0

I would like to use tesseract to recognize only digits.So I set tesseract like following:

  tesseract::TessBaseAPI tess;
  tess.SetVariable("tessedit_char_whitelist","0123456789");
  tess.Init(tessdata, "eng", tesseract::OEM_DEFAULT);
  tess.SetImage((uchar*)im.data, im.size().width, im.size().height, im.channels(), im.step1());
  const char* out = tess.GetUTF8Text();

But letters still appeared in the result. I'm new to tesseract, anyone could help to figure out my problem? Thank you.

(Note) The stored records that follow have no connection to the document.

Lemma topic_not_nil : T ≠ [].
Proof. done. Qed.

(** The last piece of a split at "/topic/" is not empty when the string is
    not empty and does not end in a slash. *)
Lemma last_piece_split_nonempty s :
  s ≠ [] → (∀ c, last s = Some c → c ≠ ch "/") →
  last_piece (split T s) ≠ [].
Proof.
  remember (length s) as n eqn:Hn. revert s Hn.
  induction n as [n IH] using lt_wf_ind. intros s -> Hne Hlast.
  rewrite split_unfold by apply topic_not_nil.
  destruct (find T s) as [i|] eqn:Hf; [|done].
  apply find_Some in Hf as (b & a & -> & <- & _).
  rewrite take_app_length, (assoc_L (++)), drop_app_length'
    by (by rewrite length_app).
  rewrite last_piece_cons by apply split_not_nil.
  assert (a ≠ []) as Ha.
  { intros ->. apply (Hlast (ch "/")); [|done].
    rewrite app_nil_r. rewrite last_app. reflexivity. }
  apply (IH (length a)); [|done|done|].
  - rewrite !length_app. simpl. unfold char in *. lia.
  - intros c Hc. apply Hlast. rewrite !last_app, Hc. done.
Qed.

(** Two occurrences of "/topic/" that overlap share exactly the slash. *)
Lemma topic_overlap k k' r a :
  k ≠ [] → T = k ++ k' → k' ≠ [] → T ++ r = k' ++ a → k = py "/topic".
Proof.
  intros Hk HT Hk' Heq. py_eval_in HT. py_eval_in Heq. py_eval.
  destruct k as [|c1 k]; [done|].
  destruct k as [|c2 k]; [simplify_eq/=|].
  destruct k as [|c3 k]; [simplify_eq/=|].
  destruct k as [|c4 k]; [simplify_eq/=|].
  destruct k as [|c5 k]; [simplify_eq/=|].
  destruct k as [|c6 k]; [simplify_eq/=|].
  destruct k as [|c7 k]; [by simplify_eq/=|].
  simplify_eq/=. by destruct k.
Qed.
(** X9. The circuit built by [steane_encode] has no measurement, so its
    ideal simulation is a single state, and that state is the equal
    superposition of just two of the 1024 basis states: all ten qubits 0,
    and qubits 0, 1, 2, 4, 5 at 1 with qubits 3, 6 and the ancillas 7, 8, 9
    at 0 (index 55). *)
Theorem encoded_state_has_two_terms :
  exists psi0,
    map psi (branches (mkCircuit 10 3 encoding_ops)) = [psi0] /\
    forall i, (i < 1024)%N ->
      psi0 i = if ((i =? 0) || (i =? 55))%N then gone else gzero.
Proof.
  eexists. split; [reflexivity|].
  intros i Hi. apply geqb_eq.
  assert (A : forallb
                (fun i => geqb
                   (apply_cx 3 6 (apply_cx 2 5 (apply_cx 1 4 (apply_cx 2 3
                     (apply_cx 1 3 (apply_cx 0 2 (apply_cx 0 1
                       (apply_h 0 ket0))))))) i)
                   (if ((i =? 0) || (i =? 55))%N then gone else gzero))
                (basis 10) = true) by (vm_compute; reflexivity).
  rewrite forallb_forall in A. apply A. apply basis_complete.
  exact Hi.
Qed.

Lemma encoded_state_has_two_terms_witness :
  exists psi0,
    map psi (branches (mkCircuit 10 3 encoding_ops)) = [psi0] /\
    psi0 55%N = gone /\ psi0 7%N = gzero.
Proof.
  destruct encoded_state_has_two_terms as [psi0 [E A]].
  exists psi0. split; [exact E|]. split.
  - exact (A 55%N eq_refl).
  - exact (A 7%N eq_refl).
Defined.
(** * go-ad-service: cache-aside ad service over MySQL and Redis

    A shallow embedding of the Go sources

      - [internal/ad/repository.go]  (type [Ad], [Repository])
      - [internal/ad/service.go]     ([AdService], the cache-aside logic)
      - the HTTP handlers            ([Handler])
      - [pkg/cache]                  ([Cache], the Redis wrapper)

    Stateful code is written in a state monad over a [World] holding the
    MySQL table, the Redis keyspace, a schedule of backend failures and the
    log of backend calls made so far.  Tracing spans and metrics are
    observability only and are left out. *)

From Stdlib Require Import PrimFloat ZArith Ascii String DecimalString DecimalZ.
From stdpp Require Import base option list gmap strings.

Local Open Scope string_scope.
Local Open Scope list_scope.
Local Open Scope Z_scope.

(** ** Go values *)

(** Go's [error] values that occur in the service.  The three sentinels are
    package variables compared by identity; [fmt_Errorf] is the value built
    by [fmt.Errorf] with the verb [%v], which keeps only the text of the
    error it formats and has no [Unwrap]. *)
Inductive error : Type :=
  | sql_ErrNoRows
  | ErrAdNotFound
  | redis_Nil
  | strconv_ErrSyntax
  | strconv_ErrRange
  | json_SyntaxError
  | backend_error (msg : string)
  | fmt_Errorf (msg : string).

Global Instance error_eq_dec : EqDecision error.
Proof. solve_decision. Defined.

(** [err.Error()] *)
Definition Error (e : error) : string :=
  match e with
  | sql_ErrNoRows => "sql: no rows in result set"
  | ErrAdNotFound => "Ad not found"
  | redis_Nil => "redis: nil"
  | strconv_ErrSyntax => "invalid syntax"
  | strconv_ErrRange => "value out of range"
  | json_SyntaxError => "invalid JSON"
  | backend_error msg => msg
  | fmt_Errorf msg => msg
  end.

(** [errors.Is]: none of the errors above wraps another one, so the chain
    that is searched has the error itself as its only element. *)
Definition errors_Is (err target : error) : bool := bool_decide (err = target).

(** A Go result [(v, err)] in which exactly one side is set. *)
Inductive Result (A : Type) : Type :=
  | Ok (a : A)
  | Err (e : error).
Arguments Ok {A} a.
Arguments Err {A} e.

Global Instance Result_bind : MBind Result :=
  λ A B f r, match r with Ok a => f a | Err e => Err e end.

Definition is_Ok {A} (r : Result A) : bool :=
  match r with Ok _ => true | Err _ => false end.

(** [time.Time], as the number of seconds since Go's zero instant
    (January 1 of year 1, 00:00:00 UTC). *)
Definition Time : Type := Z.
Definition time_zero : Time := 0.
Definition IsZero (t : Time) : bool := t =? time_zero.

(** [time.Duration]: nanoseconds. *)
Definition Duration : Type := Z.
Definition Second : Duration := 1000000000.
Definition Minute : Duration := 60 * Second.
Definition Seconds (d : Duration) : Z := d / Second.

(** Go's [int] on the 64-bit targets the image is built for. *)
Definition min_int : Z := - 2 ^ 63.
Definition max_int : Z := 2 ^ 63 - 1.
Definition wrap_int (z : Z) : Z := (z + 2 ^ 63) mod 2 ^ 64 - 2 ^ 63.

(** [type Ad struct] of repository.go *)
Record Ad : Type := mkAd {
  ID : Z;
  Title : string;
  Description : string;
  Price : float;
  CreatedAt : Time;
  IsActive : bool
}.

(** The zero value of [Ad] ([var ad Ad]). *)
Definition Ad_zero : Ad := mkAd 0 "" "" 0%float time_zero false.

(** ** strconv *)

Definition digit_of (c : ascii) : option Z :=
  let n := Z.of_N (N_of_ascii c) in
  if (48 <=? n) && (n <=? 57) then Some (n - 48) else None.

Fixpoint parse_digits (acc : Z) (s : string) : option Z :=
  match s with
  | EmptyString => Some acc
  | String c rest =>
      match digit_of c with
      | Some d => parse_digits (acc * 10 + d) rest
      | None => None
      end
  end.

Definition is_sign (c : ascii) : bool :=
  Ascii.eqb c "-"%char || Ascii.eqb c "+"%char.

(** [strconv.Atoi]: an optional sign, then one or more decimal digits; the
    value has to fit an [int].  On a range error the nearest bound comes back
    together with the error, on a syntax error 0. *)
Definition Atoi (s : string) : Z * option error :=
  match s with
  | EmptyString => (0, Some strconv_ErrSyntax)
  | String c rest =>
      let body := if is_sign c then rest else s in
      match body with
      | EmptyString => (0, Some strconv_ErrSyntax)
      | _ =>
          match parse_digits 0 body with
          | None => (0, Some strconv_ErrSyntax)
          | Some n =>
              let v := if Ascii.eqb c "-"%char then - n else n in
              if v <? min_int then (min_int, Some strconv_ErrRange)
              else if max_int <? v then (max_int, Some strconv_ErrRange)
              else (v, None)
          end
      end
  end.

(** [strconv.Itoa]: the decimal rendering, with a leading minus sign for
    negative numbers and no leading zeros. *)
Definition Itoa (n : Z) : string := NilZero.string_of_int (Z.to_int n).

(** ** SQL values and backend calls *)

Inductive SqlValue : Type :=
  | VInt (n : Z)
  | VString (s : string)
  | VFloat (f : float)
  | VBool (b : bool)
  | VTime (t : Time).

(** [sql.Result]: both accessors return a value and an error. *)
Record sql_Result : Type := mkResult {
  LastInsertId : Result Z;
  RowsAffected : Result Z
}.

(** One call made to a backend. *)
Inductive Event : Type :=
  | EvRedisGet (key : string)
  | EvRedisSet (key value : string) (expiration : Duration)
  | EvRedisDel (key : string)
  | EvSqlExec (query : string) (args : list SqlValue)
  | EvSqlQuery (query : string) (args : list SqlValue).

Definition is_cache_event (e : Event) : bool :=
  match e with
  | EvRedisGet _ | EvRedisSet _ _ _ | EvRedisDel _ => true
  | _ => false
  end.

Definition is_store_event (e : Event) : bool := negb (is_cache_event e).

(** ** The world: MySQL, Redis and their failures *)

(** Modelled from the spec: the [ads] table.  The migration that creates it
    (internal/database/migrations/init.sql) is not among the sources; by the
    spec it has the columns id (auto-increment primary key), title,
    description, price, created_at (server-assigned default) and is_active.
    [now] is the server clock that fills created_at. *)
Record DB : Type := mkDB {
  rows : gmap Z Ad;
  auto_increment : Z;
  now : Time
}.

(** A backend call consumes the head of its failure schedule: [Some msg]
    makes that call fail with [backend_error msg] and leaves the backend as
    it was; [None], and an exhausted schedule, let the call through. *)
Record World : Type := mkWorld {
  mysql : DB;
  redis : gmap string (string * Duration);
  mysql_faults : list (option string);
  redis_faults : list (option string);
  trace : list Event
}.

(** The world at service start: an empty table whose first id is 1, an empty
    keyspace, and the failures that are going to happen. *)
Definition initial_world (clock : Time) (mf rf : list (option string)) : World :=
  mkWorld (mkDB ∅ 1 clock) ∅ mf rf [].

Definition M (A : Type) : Type := World → A * World.

Global Instance M_ret : MRet M := λ A a w, (a, w).
Global Instance M_bind : MBind M :=
  λ A B f m w, let '(a, w') := m w in f a w'.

By the way, the image is a little rotated.

ysfseu
  • 666
  • 1
  • 10
  • 20
  • this might be useful http://stackoverflow.com/questions/4944830/how-to-make-tesseract-to-recognize-only-numbers-when-they-are-mixed-with-letter – Kumar Saurabh Nov 19 '15 at 16:21
  • @KumarSaurabh Does this mean that the low resemblance will be recognized letters directly even if the only digit has been set? But I think that it's more reasonable to recognize low resemblance as wrong digits. – ysfseu Nov 28 '15 at 23:27

1 Answers1

3

I'm not user if you've figured out of it, but your problem might be that you are calling SetVariable() before Init()? Looking at SetVariable() in baseapi.h the wording is kinda self-contradictory:

SetVariable may be used before Init, but settings will revert to defaults on End(). Note: Must be called after Init(). Only works for non-init variables (init variables should be passed to Init()).

So I'd suggest you give a simple reordering a go and see how that works out.

Disclaimer: I haven't tested, so I don't know if that's the issue.

thomhell
  • 31
  • 2